08 outubro 2005

(128) - Walk Between Raindrops

Ela perguntou-me "És sempre assim?" e eu respondi "Quando a companhia é boa" e ela corou e disse "Obrigado, foste fenomenal." Eu esclareci que não tinha acabado a frase anterior e que queria dizer que "quando a companhia é boa sou melhor ainda" e disse-lhe. Ela afastou as pálpebras superiores da inferiores o mais que pôde e pôde muito, tanto que eu pensei que os olhos lhe pudessem cair – era o que acontecia se isto fosse um desenho animado – e depois semicerrou-as, deu um brilho perverso aos olhos e, num fio de voz, não sei se perguntou ou ameaçou "Estás a falar a sério?"
"Não acredito" disse ele. "Não disseste isso?" "Disse" respondi eu, galhofeiro. Ele espantou-se, porque acreditou em mim, e perguntou "E ela?" depois calou-se, estendeu a mão na minha direcção, mostrando-me a palma da sua mão direita, relativamente limpa segundo me pareceu, e voltou a falar "Ela não, tu. O que é que tu lhe respondeste?" "Tentei fazer o meu melhor sorriso trocista e pisquei o olho para o caso do sorriso trocista não ser bem compreendido."

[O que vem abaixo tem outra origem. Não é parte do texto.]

(** X1: on a well-formed map [get_tile_at] never raises; it answers a
    tile exactly when the coordinates lie on the map, and that tile is the
    one that carries these coordinates. *)
Theorem get_tile_at_bounds (m : GameMap.t) (x y : Z) :
  GameMap.wf m ->
  exists r, GameMap.get_tile_at m x y = Ok r /\
            (is_Some r <-> 0 <= x < GameMap.width m /\ 0 <= y < GameMap.height m) /\
            (forall tile, r = Some tile -> Tile.x tile = x /\ Tile.y tile = y).
Proof.
  intros Hwf. unfold GameMap.get_tile_at.
  destruct ((0 <=? x) && (x <? GameMap.width m) && (0 <=? y) && (y <? GameMap.height m))
    eqn:E.
  - repeat (apply andb_prop in E; destruct E as [E ?]).
    destruct (Hwf x y) as (tile & Hi & Hx & Hy); [lia..|].
    rewrite Hi. cbn. eexists; split; [reflexivity|]. split.
    + split; [lia | eauto].
    + intros ? [= <-]. auto.
  - exists None. split; [reflexivity|]. split.
    + split; [intros [? [=]]|]. intros [Hx Hy].
      assert ((0 <=? x) && (x <? GameMap.width m) && (0 <=? y) && (y <? GameMap.height m)
              = true) by (repeat (apply andb_true_intro; split); lia).
      congruence.
    + intros ? [=].
Qed.

Lemma get_tile_at_bounds_witness :
  exists r, GameMap.get_tile_at Scenario.meadow 1 0 = Ok r /\
            (is_Some r <-> 0 <= 1 < GameMap.width Scenario.meadow /\
                           0 <= 0 < GameMap.height Scenario.meadow) /\
            (forall tile, r = Some tile -> Tile.x tile = 1 /\ Tile.y tile = 0).
Proof. apply (get_tile_at_bounds Scenario.meadow 1 0). apply generated_wf. Defined.

Lemma is_walkable_spec (tile : Tile.t) :
  is_walkable tile = true <->
  Tile.tile_type tile <> WATER /\ Tile.tile_type tile <> MOUNTAIN.
Proof.
  unfold is_walkable.
  rewrite andb_true_iff, !negb_true_iff, !bool_decide_eq_false. reflexivity.
Qed.
(** * LIn_Poly_Reg: the regression and interaction engine of main_lr_pl_v.cpp

    A shallow embedding of the numerical core of the program:

    - [computeLinearRegression] and [computePolynomialRegression2], the two
      least-squares fits;
    - [updateModelAndBounds], [toScreenCoords], [toDataCoords] and
      [updateAxes], the lambdas of [main] that keep the derived state;
    - [removeNearestPoint], the right-click handler;
    - [handleEvent], the body of the event loop of [main], with the input
      line ([textEntered]), the prediction and the vertices of the curve.

    Numbers.  The program stores coordinates as [float] and accumulates the
    quadratic sums as [double].  The development reads the program twice.

    - Over exact arithmetic: [float] and [double] are the real numbers of
      the Standard Library, a cast between [float], [double] and an integer
      count is the canonical injection, and there is neither NaN nor an
      infinity.  Division is the total division of [R]; the fact that the
      program never divides by zero is a theorem of its own, proved on
      instrumented copies of the two fits.  The definitions outside
      [Binary] are this reading, and a statement about them is a statement
      about the program run over exact arithmetic.

    - In binary arithmetic: module [Binary] gives the two fits and
      [updateModelAndBounds] once more with IEEE 754 binary32 for [float]
      and binary64 for [double], every operation rounded.  These
      definitions compute, and the last section runs them on inputs where
      rounding makes the program depart from the exact reading.

    Counts and indices.  The [int] values of the program (the point count
    [n], the loop index [i], [minIndex]) are integers without wrap-around,
    which is what the program computes on any vector of fewer than 2^31
    points. *)

From Stdlib Require Import Reals Lra Lia List Bool ZArith Permutation Ascii.
From Stdlib Require Import Floats.SpecFloat.
Import ListNotations.

Local Open Scope R_scope.

(** * Data model *)

(** [struct Point { float x; float y; }] *)
Module Point.
Record t : Type := mk { x : R; y : R }.
End Point.

(** [enum class RegressionType { LINEAR, POLYNOMIAL2 }] *)
Inductive RegressionType : Type := LINEAR | POLYNOMIAL2.

(** [struct Poly2Coeffs { float a; float b; float c; }]: y = a*x^2 + b*x + c. *)
Module Poly2Coeffs.
Record t : Type := mk { a : R; b : R; c : R }.
End Poly2Coeffs.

"Mas a companhia não foi boa?" "A melhor" disse eu a pensar que era "a melhor que se pode arranjar." Ela sorriu, felizmente ainda não se lêem pensamentos. "És um brincalhão" anunciou ela, como se dissesse que tenho uma borbulha cheia de pus mal-cheiroso no meio da testa "mas a verdade é que foste óptimo." "Ainda bem que gostaste." Não gosto de tratar as pessoas por tu, mas ela tratou-me e eu achei melhor responder assim, senão lá vinha a conversa, "trata-me por tu" e eu respondia "está bem, vou tentar" e o "vou tentar" inquinava a conversa, provavelmente ela não saberia falar sem me tratar por tu e depois do meu sincero "vou tentar" passaria a verme como um empedernido e chato snob, ainda que das três palavras ela, possivelmente – e este possivelmente é muito importante pois evita um juízo definitivo acerca da pessoa em causa –, só conhecesse o chato, ainda que, possivelmente - e este é um favor que faço a mim próprio - não estivesse muito longe da verdade.
"E depois?" "Depois?" ele abanou a cabeça, sim, sim, depois, "Depois paguei e vim-me embora." "Pagaste?!" "Sim, que remédio." "Pagaste?" "Paguei" "Mas estás a falar de quê?" "E tu?" "Eu pensava que tinhas estado com a gaja." "Estado? Estado como?" "Que a tinhas comido", esclareceu ele. "Comido?" "Sim! Comido! Afinal foste fenomenal em quê?" "Ah! Pensavas que tinha havido um envolvimento amoroso entre nós" "Não" "Então?" "Pensei que tivesse havido um mero envolvimento físico de cariz sexual entre vocês."
"Declamas outro?" "Não, já comprei o livro, leio em casa." "Eu gostava que declamasses outro." Eu fiz o olhar de "O que é que eu ganho com isso?" mas ela ou não percebeu ou fez-se despercebida e eu não declamei.
"A menina desculpe tem o livro dos Fedorentos?" Interrompeu uma velha com mau hálito. "Do Gato Fedorento?" perguntou ela, com uma careta, o mau hálito da velha era poderoso. Eu aproveitei e passei-me, subrepticiamente. A velha disse que era para o neto.